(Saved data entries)
=== Section Start ===

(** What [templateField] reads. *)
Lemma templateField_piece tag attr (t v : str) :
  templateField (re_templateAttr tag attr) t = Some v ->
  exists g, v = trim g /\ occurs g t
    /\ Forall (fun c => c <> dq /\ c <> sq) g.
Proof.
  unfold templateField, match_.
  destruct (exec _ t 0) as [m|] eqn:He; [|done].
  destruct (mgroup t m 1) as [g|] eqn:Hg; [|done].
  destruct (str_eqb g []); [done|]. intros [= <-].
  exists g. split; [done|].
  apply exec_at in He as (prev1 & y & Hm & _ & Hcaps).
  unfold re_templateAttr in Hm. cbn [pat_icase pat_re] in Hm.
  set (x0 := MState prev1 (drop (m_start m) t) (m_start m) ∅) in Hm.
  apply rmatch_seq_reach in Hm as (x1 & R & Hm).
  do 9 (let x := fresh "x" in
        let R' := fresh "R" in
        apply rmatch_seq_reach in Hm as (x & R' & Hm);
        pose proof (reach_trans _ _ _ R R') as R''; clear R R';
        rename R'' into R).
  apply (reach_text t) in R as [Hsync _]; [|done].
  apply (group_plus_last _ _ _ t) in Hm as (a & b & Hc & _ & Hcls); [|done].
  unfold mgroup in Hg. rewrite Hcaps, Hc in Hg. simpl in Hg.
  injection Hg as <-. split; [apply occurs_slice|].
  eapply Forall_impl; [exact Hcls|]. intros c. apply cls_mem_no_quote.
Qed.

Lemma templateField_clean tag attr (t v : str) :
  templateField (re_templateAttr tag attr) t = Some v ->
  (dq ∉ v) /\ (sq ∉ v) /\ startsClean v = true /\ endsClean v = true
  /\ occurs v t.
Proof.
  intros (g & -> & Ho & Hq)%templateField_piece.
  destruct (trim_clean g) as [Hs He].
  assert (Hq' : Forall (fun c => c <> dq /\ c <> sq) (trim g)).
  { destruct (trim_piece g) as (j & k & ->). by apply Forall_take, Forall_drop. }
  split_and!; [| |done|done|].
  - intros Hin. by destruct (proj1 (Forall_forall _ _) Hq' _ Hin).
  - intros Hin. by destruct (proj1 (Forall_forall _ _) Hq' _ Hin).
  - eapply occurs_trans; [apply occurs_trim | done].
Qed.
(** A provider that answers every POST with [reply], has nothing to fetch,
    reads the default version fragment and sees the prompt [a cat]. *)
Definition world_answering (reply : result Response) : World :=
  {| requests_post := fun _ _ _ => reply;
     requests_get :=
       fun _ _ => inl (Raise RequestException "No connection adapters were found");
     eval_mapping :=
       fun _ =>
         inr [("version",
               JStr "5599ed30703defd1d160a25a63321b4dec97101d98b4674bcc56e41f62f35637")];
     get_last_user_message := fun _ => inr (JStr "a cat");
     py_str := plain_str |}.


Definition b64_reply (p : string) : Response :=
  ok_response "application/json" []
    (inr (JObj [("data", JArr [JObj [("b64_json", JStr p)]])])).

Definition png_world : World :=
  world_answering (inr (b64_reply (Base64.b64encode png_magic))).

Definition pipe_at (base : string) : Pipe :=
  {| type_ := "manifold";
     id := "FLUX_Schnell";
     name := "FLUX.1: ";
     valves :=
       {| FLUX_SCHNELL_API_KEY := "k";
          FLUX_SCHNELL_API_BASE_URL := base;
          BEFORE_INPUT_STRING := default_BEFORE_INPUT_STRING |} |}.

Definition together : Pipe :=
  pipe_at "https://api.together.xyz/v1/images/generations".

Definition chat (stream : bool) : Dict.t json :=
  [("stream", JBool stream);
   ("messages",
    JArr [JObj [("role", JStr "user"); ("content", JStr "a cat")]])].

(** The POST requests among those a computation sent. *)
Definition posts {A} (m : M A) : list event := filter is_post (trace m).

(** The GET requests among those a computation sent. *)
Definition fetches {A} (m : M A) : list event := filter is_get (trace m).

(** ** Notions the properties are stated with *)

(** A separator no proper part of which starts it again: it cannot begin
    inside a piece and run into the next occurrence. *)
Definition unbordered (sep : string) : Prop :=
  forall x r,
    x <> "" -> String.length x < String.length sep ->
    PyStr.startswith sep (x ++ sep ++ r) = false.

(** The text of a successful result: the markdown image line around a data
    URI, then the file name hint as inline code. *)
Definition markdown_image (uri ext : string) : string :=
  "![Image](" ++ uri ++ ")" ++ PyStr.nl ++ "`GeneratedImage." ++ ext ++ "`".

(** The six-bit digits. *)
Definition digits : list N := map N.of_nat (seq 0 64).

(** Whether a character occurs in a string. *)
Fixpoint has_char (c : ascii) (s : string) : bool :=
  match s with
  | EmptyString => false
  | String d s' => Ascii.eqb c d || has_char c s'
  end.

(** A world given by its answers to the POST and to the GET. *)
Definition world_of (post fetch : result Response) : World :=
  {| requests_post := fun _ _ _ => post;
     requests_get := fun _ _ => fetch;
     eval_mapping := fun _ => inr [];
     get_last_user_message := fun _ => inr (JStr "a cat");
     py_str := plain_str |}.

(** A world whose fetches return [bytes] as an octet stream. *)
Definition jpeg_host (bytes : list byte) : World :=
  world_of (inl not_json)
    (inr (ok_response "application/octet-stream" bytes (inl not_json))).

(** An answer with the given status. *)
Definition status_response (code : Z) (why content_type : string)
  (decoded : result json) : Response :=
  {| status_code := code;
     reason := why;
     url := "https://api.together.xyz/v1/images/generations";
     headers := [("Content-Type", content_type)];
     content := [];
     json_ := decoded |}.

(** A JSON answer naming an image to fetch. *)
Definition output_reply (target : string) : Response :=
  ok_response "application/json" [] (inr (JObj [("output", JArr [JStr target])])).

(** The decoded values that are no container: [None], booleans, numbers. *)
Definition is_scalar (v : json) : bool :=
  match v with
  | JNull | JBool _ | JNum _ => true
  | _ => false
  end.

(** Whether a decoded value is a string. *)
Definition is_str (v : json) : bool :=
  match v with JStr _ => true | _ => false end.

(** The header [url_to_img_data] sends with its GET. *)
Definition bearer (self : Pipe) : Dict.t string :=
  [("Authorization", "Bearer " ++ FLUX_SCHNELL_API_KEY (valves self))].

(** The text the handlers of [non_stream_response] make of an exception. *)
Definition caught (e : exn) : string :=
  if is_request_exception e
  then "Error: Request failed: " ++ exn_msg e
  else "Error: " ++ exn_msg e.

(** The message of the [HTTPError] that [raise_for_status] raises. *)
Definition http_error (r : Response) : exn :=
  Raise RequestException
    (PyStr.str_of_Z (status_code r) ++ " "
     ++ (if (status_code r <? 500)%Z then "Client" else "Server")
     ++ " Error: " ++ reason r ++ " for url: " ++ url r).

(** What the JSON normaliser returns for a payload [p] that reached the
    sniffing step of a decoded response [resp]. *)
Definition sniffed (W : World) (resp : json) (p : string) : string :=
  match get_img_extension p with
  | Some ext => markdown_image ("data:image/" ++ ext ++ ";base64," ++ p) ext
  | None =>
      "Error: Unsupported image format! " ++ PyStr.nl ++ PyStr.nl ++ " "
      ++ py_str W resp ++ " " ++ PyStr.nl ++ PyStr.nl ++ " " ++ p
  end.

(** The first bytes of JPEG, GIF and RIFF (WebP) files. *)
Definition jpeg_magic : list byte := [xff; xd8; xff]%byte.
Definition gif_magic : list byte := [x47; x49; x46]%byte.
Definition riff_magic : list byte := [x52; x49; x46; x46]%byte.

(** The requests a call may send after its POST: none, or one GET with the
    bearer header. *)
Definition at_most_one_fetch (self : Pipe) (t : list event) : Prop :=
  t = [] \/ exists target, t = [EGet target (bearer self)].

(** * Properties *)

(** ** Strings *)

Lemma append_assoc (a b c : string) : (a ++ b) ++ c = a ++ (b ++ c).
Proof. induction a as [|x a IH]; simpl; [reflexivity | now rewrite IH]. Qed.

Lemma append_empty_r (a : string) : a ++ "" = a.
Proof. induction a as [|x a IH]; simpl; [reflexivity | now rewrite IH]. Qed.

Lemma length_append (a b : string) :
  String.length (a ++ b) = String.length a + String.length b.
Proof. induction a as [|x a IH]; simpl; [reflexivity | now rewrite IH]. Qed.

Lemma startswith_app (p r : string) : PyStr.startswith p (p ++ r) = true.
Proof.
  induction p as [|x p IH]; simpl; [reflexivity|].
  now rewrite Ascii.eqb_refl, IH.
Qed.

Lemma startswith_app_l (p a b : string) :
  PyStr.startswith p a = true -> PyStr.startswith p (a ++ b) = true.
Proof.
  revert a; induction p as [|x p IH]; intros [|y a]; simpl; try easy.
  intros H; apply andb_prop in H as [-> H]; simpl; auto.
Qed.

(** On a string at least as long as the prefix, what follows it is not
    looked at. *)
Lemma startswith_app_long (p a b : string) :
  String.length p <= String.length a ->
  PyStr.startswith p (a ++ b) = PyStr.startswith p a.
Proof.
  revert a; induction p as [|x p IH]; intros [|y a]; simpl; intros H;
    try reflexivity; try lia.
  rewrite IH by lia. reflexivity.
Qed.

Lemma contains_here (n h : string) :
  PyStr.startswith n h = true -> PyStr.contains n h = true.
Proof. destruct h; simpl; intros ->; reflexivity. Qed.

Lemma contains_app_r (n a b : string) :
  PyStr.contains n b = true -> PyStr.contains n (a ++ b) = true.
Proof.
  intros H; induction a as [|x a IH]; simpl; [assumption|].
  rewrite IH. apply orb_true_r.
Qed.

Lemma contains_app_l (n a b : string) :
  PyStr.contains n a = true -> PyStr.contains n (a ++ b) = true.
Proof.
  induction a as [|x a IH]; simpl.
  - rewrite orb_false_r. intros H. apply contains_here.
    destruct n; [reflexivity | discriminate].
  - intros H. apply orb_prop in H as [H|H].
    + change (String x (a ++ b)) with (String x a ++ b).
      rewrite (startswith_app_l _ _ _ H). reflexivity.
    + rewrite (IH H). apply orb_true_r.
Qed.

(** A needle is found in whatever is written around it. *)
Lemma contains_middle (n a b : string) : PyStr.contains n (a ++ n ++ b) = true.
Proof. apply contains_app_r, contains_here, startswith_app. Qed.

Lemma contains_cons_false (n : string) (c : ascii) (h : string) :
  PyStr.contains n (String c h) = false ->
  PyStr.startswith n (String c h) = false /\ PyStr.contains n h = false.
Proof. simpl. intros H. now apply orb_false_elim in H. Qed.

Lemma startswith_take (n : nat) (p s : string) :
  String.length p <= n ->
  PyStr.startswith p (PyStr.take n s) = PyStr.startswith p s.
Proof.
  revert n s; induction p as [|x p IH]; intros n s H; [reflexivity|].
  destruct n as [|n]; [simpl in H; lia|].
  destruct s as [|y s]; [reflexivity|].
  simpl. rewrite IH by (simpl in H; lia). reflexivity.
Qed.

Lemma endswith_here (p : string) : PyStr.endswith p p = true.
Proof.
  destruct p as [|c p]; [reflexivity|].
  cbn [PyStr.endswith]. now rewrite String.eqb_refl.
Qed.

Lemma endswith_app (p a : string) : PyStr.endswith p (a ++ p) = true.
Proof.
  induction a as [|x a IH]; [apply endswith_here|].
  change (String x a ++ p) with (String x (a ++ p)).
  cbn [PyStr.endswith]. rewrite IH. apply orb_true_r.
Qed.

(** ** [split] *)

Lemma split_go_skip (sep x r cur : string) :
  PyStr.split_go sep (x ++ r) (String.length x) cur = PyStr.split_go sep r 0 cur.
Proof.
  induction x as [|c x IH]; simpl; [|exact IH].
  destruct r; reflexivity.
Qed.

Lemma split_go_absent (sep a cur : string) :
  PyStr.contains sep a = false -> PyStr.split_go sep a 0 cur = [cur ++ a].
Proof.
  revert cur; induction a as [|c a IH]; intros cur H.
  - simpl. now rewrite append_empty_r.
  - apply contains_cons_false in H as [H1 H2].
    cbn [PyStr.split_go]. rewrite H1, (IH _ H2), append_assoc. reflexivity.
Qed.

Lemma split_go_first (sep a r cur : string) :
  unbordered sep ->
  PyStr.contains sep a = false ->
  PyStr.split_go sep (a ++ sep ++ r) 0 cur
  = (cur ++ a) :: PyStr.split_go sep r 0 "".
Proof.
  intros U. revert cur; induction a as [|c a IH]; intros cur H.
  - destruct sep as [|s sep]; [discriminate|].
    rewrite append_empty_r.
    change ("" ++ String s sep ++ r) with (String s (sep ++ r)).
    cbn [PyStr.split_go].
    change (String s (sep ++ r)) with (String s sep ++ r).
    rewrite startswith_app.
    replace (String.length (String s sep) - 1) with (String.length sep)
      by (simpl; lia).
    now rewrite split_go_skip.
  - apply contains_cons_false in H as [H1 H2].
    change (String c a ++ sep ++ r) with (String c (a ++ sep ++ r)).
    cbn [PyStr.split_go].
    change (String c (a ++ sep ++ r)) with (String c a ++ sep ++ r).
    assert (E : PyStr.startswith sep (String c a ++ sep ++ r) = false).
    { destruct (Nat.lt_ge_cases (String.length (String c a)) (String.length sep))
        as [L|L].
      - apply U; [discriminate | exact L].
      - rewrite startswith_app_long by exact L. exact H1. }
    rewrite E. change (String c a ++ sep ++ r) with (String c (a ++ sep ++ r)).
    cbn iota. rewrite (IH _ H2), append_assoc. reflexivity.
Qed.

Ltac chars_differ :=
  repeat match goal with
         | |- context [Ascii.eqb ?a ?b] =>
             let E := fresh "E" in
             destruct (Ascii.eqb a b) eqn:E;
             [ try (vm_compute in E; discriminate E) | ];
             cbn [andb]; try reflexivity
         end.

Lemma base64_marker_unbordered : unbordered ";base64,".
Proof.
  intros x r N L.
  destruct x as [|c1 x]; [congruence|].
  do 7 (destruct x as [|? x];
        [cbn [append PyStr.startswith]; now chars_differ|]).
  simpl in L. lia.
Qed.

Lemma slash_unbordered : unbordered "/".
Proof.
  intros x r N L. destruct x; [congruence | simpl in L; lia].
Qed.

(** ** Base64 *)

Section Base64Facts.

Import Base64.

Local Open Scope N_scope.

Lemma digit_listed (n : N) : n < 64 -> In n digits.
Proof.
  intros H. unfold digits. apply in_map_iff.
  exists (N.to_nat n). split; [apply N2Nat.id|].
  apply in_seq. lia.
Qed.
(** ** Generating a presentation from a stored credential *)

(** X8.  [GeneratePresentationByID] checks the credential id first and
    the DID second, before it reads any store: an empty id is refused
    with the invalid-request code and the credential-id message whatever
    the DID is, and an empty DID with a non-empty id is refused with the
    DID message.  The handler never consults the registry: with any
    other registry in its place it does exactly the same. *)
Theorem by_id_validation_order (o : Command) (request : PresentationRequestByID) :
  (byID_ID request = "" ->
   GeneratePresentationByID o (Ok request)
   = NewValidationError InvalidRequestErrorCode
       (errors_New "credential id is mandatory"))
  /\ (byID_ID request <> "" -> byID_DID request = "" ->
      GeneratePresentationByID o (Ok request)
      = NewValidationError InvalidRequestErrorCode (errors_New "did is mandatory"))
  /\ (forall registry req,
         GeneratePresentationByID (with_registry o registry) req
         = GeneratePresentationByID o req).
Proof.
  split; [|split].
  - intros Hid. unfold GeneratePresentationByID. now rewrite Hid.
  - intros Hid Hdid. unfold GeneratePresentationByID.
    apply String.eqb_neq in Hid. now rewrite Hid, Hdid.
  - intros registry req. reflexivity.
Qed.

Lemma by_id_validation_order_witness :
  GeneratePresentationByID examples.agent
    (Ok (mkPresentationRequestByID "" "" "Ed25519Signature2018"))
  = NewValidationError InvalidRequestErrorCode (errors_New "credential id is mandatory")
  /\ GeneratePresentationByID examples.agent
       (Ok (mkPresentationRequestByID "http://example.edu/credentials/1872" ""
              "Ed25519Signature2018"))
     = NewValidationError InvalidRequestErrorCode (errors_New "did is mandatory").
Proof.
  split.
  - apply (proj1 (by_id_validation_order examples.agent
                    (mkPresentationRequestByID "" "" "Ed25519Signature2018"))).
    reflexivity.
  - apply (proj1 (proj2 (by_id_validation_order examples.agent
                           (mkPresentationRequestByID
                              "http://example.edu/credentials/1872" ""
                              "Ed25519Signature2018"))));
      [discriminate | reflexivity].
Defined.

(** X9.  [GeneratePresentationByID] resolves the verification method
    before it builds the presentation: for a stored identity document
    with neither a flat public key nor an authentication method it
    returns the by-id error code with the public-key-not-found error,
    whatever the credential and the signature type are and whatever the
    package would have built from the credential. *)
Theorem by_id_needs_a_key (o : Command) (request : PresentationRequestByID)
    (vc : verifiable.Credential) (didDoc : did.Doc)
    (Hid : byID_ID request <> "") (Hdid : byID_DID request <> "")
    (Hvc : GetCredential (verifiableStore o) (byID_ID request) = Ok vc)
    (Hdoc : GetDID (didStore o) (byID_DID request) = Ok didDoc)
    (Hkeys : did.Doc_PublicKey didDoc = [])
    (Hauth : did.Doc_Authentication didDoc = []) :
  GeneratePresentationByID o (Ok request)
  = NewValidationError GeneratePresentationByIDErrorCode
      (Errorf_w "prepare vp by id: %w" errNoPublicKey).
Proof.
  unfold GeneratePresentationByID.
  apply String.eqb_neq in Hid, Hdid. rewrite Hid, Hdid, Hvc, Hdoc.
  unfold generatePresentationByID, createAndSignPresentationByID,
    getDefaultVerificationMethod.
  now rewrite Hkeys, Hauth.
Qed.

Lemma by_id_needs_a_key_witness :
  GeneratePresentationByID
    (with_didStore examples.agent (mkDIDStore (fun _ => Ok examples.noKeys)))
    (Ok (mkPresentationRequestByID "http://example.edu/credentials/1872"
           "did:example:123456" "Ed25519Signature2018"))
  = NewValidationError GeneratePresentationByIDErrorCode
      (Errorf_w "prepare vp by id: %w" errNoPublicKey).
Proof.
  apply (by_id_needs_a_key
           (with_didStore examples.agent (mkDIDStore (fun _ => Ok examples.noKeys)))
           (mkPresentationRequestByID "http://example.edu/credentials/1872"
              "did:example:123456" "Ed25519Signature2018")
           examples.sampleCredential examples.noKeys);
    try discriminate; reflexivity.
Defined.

=== Section End ===

TASK DIRECTIONS: Nothing but an exact copy of the lines from the start of the entries through the line containing "apply rmatch_seq_reach in Hm as (x &" belongs in the response.

ANSWER BOX:
(** What [templateField] reads. *)
Lemma templateField_piece tag attr (t v : str) :
  templateField (re_templateAttr tag attr) t = Some v ->
  exists g, v = trim g /\ occurs g t
    /\ Forall (fun c => c <> dq /\ c <> sq) g.
Proof.
  unfold templateField, match_.
  destruct (exec _ t 0) as [m|] eqn:He; [|done].
  destruct (mgroup t m 1) as [g|] eqn:Hg; [|done].
  destruct (str_eqb g []); [done|]. intros [= <-].
  exists g. split; [done|].
  apply exec_at in He as (prev1 & y & Hm & _ & Hcaps).
  unfold re_templateAttr in Hm. cbn [pat_icase pat_re] in Hm.
  set (x0 := MState prev1 (drop (m_start m) t) (m_start m) ∅) in Hm.
  apply rmatch_seq_reach in Hm as (x1 & R & Hm).
  do 9 (let x := fresh "x" in
        let R' := fresh "R" in
        apply rmatch_seq_reach in Hm as (x & R' & Hm);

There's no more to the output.